Sunnis-- Turkey and the Arab Gulf states -- oppose the Sunni ISIS, but oppose Shiite Iran and Assad even more; Saudi Arabia is too involved in its war in Yemen against Iranian-backed Houthis to become involved in ground combat in Syria.

Shiites -- Iran, Assad's Syria, and southern Iraq -- strongly oppose ISIS.

Kurds -- in Turkey, Syria, Iraq, and Iran -- envision an independent Kurdistan carved from those four nations. Naturally, all four oppose the Kurds. Kurds also oppose ISIS.

Now mix in Russia, which supports Iran and Assad, and the U.S., which supports Turkey and the Arabs and opposes Assad, and add Israel, which strongly opposes Iran and Syria, and you sense the Mideast's perilous complexity.

Saudi Arabia has been nearly absent from the fight against ISIS. This is not surprising, given that ISIS and Saudi Arabia are both strongly Sunni, and that Saudi Arabia's extreme "Wahhabist" version of Islam is considered by many to be the inspiration for ISIS and Al Qaeda. Saudi Arabia spawned Osama bin Laden and 15 of the 19 Twin Towers terrorists. A 2009 WikiLeaks memo from the U.S. secretary of state asserted that the primary source of funding of Sunni terrorist groups worldwide was Saudi Arabia. It's a mystery to me why the U.S. sides with Saudi Arabia and against Iran.

Unlike Saudi Arabia, Iran is engaged on the ground against ISIS. So are the Kurds. Russia is actively engaged in the air. Assad opposes ISIS but the difficulties of the ongoing civil war prevent him from fully engaging with them on the ground.
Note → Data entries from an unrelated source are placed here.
(** * Carrefour ingredient-search agent: turn processing and search helpers

    A shallow embedding of [main.py] (the turn orchestrator
    [process_message] with its nested [_extract_json_array]) and of
    [search_handler.py] ([google_search], [_parse_menu_items],
    [_serper_image_search], [serper_first_link]), followed by the
    properties the specification states about them.

    Python [str] values are sequences of Unicode code points; values that
    come out of [json.loads] are a tagged union; code that may raise runs
    in an exception monad, and the turn orchestrator additionally threads
    the log of externally visible calls and the conversation store. *)

From Stdlib Require Import ZArith NArith Lia Bool List Ascii String.
From stdpp Require Import base option list gmap.

Set Warnings "-register-all".
Local Open Scope N_scope.

(** ** Python strings *)

(** A [str] is its sequence of code points. *)
Abbreviation str := (list N).

Module Utf8.
(** Source literals are written as UTF-8 byte strings and decoded once. *)

Definition cont (b : N) : N := N.land b 63.
(** The render after the countdown has changed to a positive value:
    the tick of the previous value is cleared, one tick is started, due
    a second later. *)
Lemma commit_restarts_tick (now : Z) (cam : option string) (before st : FR)
    (c : Z) :
  Inv st ->
  countdown (view st) = Some c -> c <> 0 ->
  countdown (view before) <> Some c ->
  phase (view (commit now cam before st)) = phase (view st) /\
  countdown (view (commit now cam before st)) = Some c /\
  forall t, In t (timers (runtime (commit now cam before st))) ->
    action t = CountdownTick -> due t = now + 1000.
Proof.
  intros HI Hc Hc0 Hb. unfold commit.
  destruct (countdown_eqb (countdown (view before)) (countdown (view st))) eqn:E.
  { apply countdown_eqb_eq in E. congruence. }
  assert (Heff : phase (view (countdownEffect now cam st)) = phase (view st) /\
                 countdown (view (countdownEffect now cam st)) = Some c /\
                 forall t, In t (timers (runtime (countdownEffect now cam st))) ->
                   action t = CountdownTick -> due t = now + 1000).
  { unfold countdownEffect.
    assert (Hold : forall t,
              In t (timers (runtime (clearTimeout (countdownTimer (runtime st)) st))) ->
              action t <> CountdownTick).
    { intros t Ht Ha. unfold clearTimeout in Ht.
      destruct (countdownTimer (runtime st)) as [n|] eqn:En.
      - cbn in Ht. apply filter_In in Ht. destruct Ht as [Ht Hn].
        destruct (inv_tick _ HI _ Ht Ha) as (_ & Hid & _).
        rewrite En in Hid. inversion Hid. subst n.
        rewrite Nat.eqb_refl in Hn. discriminate.
      - destruct (inv_tick _ HI _ Ht Ha) as (_ & Hid & _). congruence. }
    assert (Hv : view (clearTimeout (countdownTimer (runtime st)) st) = view st)
      by (destruct (countdownTimer (runtime st)); reflexivity).
    revert Hold Hv.
    generalize (clearTimeout (countdownTimer (runtime st)) st).
    intros s1 Hold Hv.
    cbn [countdown view set_countdownTimer with_runtime]. rewrite Hv, Hc.
    apply Z.eqb_neq in Hc0. rewrite Hc0. cbn.
    rewrite Hv. split; [reflexivity|]. split; [exact Hc|].
    intros t Ht Ha. apply in_app_iff in Ht. destruct Ht as [Ht|[<-|[]]].
    - exfalso. exact (Hold t Ht Ha).
    - reflexivity. }
  destruct Heff as (Hp & Hcd & Ht).
  rewrite Hcd, Hc. cbn [countdown_eqb]. rewrite Z.eqb_refl.
  auto.
Qed.

(** While capturing the results screen is not in the document. *)
Lemma not_capturing_screens (st : FR) :
  staged st -> phase (view st) = capturing -> resultsInDocument st = false.
Proof.
  intros HS Hp. destruct (resultsInDocument st) eqn:E; [|reflexivity].
  destruct (resultsInDocument_phase st HS E) as [[_ Hx]|Hx]; congruence.
Qed.

(** While capturing the buttons of a catalog screen that is leaving do
    nothing to the capture. *)
Lemma capturing_clicks (now : Z) (st : FR) :
  phase (view st) = capturing ->
  goPrev now st = st /\ goNext now st = st /\ startCapture st = st.
Proof.
  intros Hp. unfold goPrev, goNext, startCapture. rewrite Hp. cbn.
  rewrite !orb_true_r. auto.
Qed.

Lemma onSchedule_present (t0 : Z) (before st : FR) :
  onSchedule t0 st -> onSchedule t0 (present before st).
Proof. intros H. exact H. Qed.

Lemma no_batch_while_capturing (n : nat) (st : FR) :
  Inv st -> phase (view st) = capturing ->
  findBatch n (batches (runtime st)) = None.
Proof.
  intros HI Hp. rewrite (inv_batches _ HI); [reflexivity|congruence].
Qed.

Lemma onSchedule_step (t0 now : Z) (cam : option string) (i : Input)
    (st st' : FR) (evs : list Event) :
  Inv st -> staged st -> onSchedule t0 st ->
  step now cam i st = Some (st', evs) -> onSchedule t0 st'.
Proof.
  intros HI HS Hon Hs. apply step_inv in Hs.
  destruct Hs as (Hclock & st1 & Hh & ->).
  apply onSchedule_present.
  destruct Hon as [Hlate|(Hp & c & Hc & Hrange & Hdue)].
  { left. rewrite commit_clock. cbn. lia. }
  pose proof (not_capturing_screens st HS Hp) as Hrs.
  destruct (capturing_clicks now st Hp) as (Hgp & Hgn & Hsc).
  pose proof (Inv_set_clock now _ (Inv_handle _ _ _ _ _ HI HS Hh)) as HI1.
  assert (Hsame : countdown (view st1) = countdown (view st) ->
                  phase (view st1) = phase (view st) ->
                  (forall t, In t (timers (runtime st1)) ->
                             In t (timers (runtime st))) ->
                  onSchedule t0 (commit now cam st (set_clock now st1))).
  { intros E1 E2 E3. rewrite commit_unchanged by exact E1.
    right. split; [cbn; congruence|]. exists c.
    split; [cbn; congruence|]. split; [exact Hrange|].
    intros t Ht. apply Hdue. apply E3. exact Ht. }
  destruct i; cbn [handle] in Hh; rewrite ?Hrs, ?Hgp, ?Hgn, ?Hsc in Hh;
    try discriminate.
  - unfold processLandmarks in Hh. rewrite Hp in Hh. inversion Hh. subst.
    apply Hsame; auto.
  - destruct (catalogInDocument st); inversion Hh. subst. apply Hsame; auto.
  - destruct (catalogInDocument st); inversion Hh. subst. apply Hsame; auto.
  - destruct (_ && _); inversion Hh. subst. apply Hsame; auto.
  - destruct (catalogInDocument st); inversion Hh. subst. apply Hsame; auto.
  - destruct (findTimer t _) as [tm|] eqn:Ef; [|discriminate].
    destruct (mayFire now tm _) eqn:Em; inversion Hh. subst st1 evs.
    apply findTimer_Some in Ef. destruct Ef as [Hin Hn].
    apply mayFire_due in Em.
    assert (Hsub : forall t', In t' (timers (runtime (clearTimeout (Some t) st))) ->
                              In t' (timers (runtime st))).
    { intros t' Ht'. cbn in Ht'. apply filter_In in Ht'. tauto. }
    unfold fire in *. destruct (action tm) eqn:Ea.
    + apply Hsame; auto.
    + apply Hsame; auto.
    + specialize (Hdue _ Hin Ea).
      change (onSchedule t0
                (commit now cam st
                   (set_clock now
                      (setCountdown
                         (fun c => match c with
                                   | Some c => Some (c - 1)
                                   | None => None
                                   end) (clearTimeout (Some t) st))))).
      destruct (Z.eq_dec c 1) as [->|Hc1].
      * left. rewrite commit_clock. cbn. lia.
      * destruct (commit_restarts_tick now cam st
                    (set_clock now
                       (setCountdown
                          (fun c => match c with
                                    | Some c => Some (c - 1)
                                    | None => None
                                    end) (clearTimeout (Some t) st)))
                    (c - 1) HI1) as (A & B & C).
        -- cbn. rewrite Hc. reflexivity.
        -- lia.
        -- rewrite Hc. intros [= Hx]. lia.
        -- right. split; [rewrite A; cbn; exact Hp|].
           exists (c - 1). split; [exact B|]. split; [lia|].
           intros t' Ht' Ha'. rewrite (C t' Ht' Ha'). lia.
  - rewrite (no_batch_while_capturing _ _ HI Hp) in Hh. discriminate.
  - rewrite (no_batch_while_capturing _ _ HI Hp) in Hh. discriminate.
  - destruct (leaving (runtime st)); inversion Hh. subst. apply Hsame; auto.
Qed.

Lemma capture_starts_schedule (t0 : Z) (cam : option string) (i : Input)
    (st st1 : FR) (evs : list Event) :
  Inv st -> staged st -> phase (view st) = catalog ->
  step t0 cam i st = Some (st1, evs) ->
  phase (view st1) = capturing ->
  onSchedule t0 st1.
Proof.
  intros HI HS Hp Hs Hp1. apply step_inv in Hs.
  destruct Hs as (_ & sth & Hh & ->).
  rewrite present_view in Hp1. apply onSchedule_present.
  pose proof (Inv_set_clock t0 _ (Inv_handle _ _ _ _ _ HI HS Hh)) as HIh.
  destruct (handle_move _ _ _ _ _ HI HS Hh)
    as [Hph Hcd|Hph Hph' Hcd Hcd' Hi|c Hph|n b Hph|Hph]; try congruence.
  - rewrite commit_unchanged in Hp1 by exact Hcd. cbn in Hp1. congruence.
  - destruct (commit_restarts_tick t0 cam st (set_clock t0 sth)
                COUNTDOWN_SECONDS HIh) as (A & B & C).
    + exact Hcd'.
    + discriminate.
    + rewrite Hcd. discriminate.
    + right. split; [exact Hp1|]. exists COUNTDOWN_SECONDS.
      split; [exact B|]. unfold COUNTDOWN_SECONDS. split; [lia|].
      intros t Ht Ha. rewrite (C t Ht Ha). lia.
Qed.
A United Nations-sanctioned alliance of Mideastern ground forces backed by U.S., Russian, and European air power could quickly defeat ISIS. The U.S. must get over its obsession with regime change and ally with Russia, Assad's Syria and other nations. This would end the war, save countless Syrian civilian lives, end the refugee crisis and make the world safer.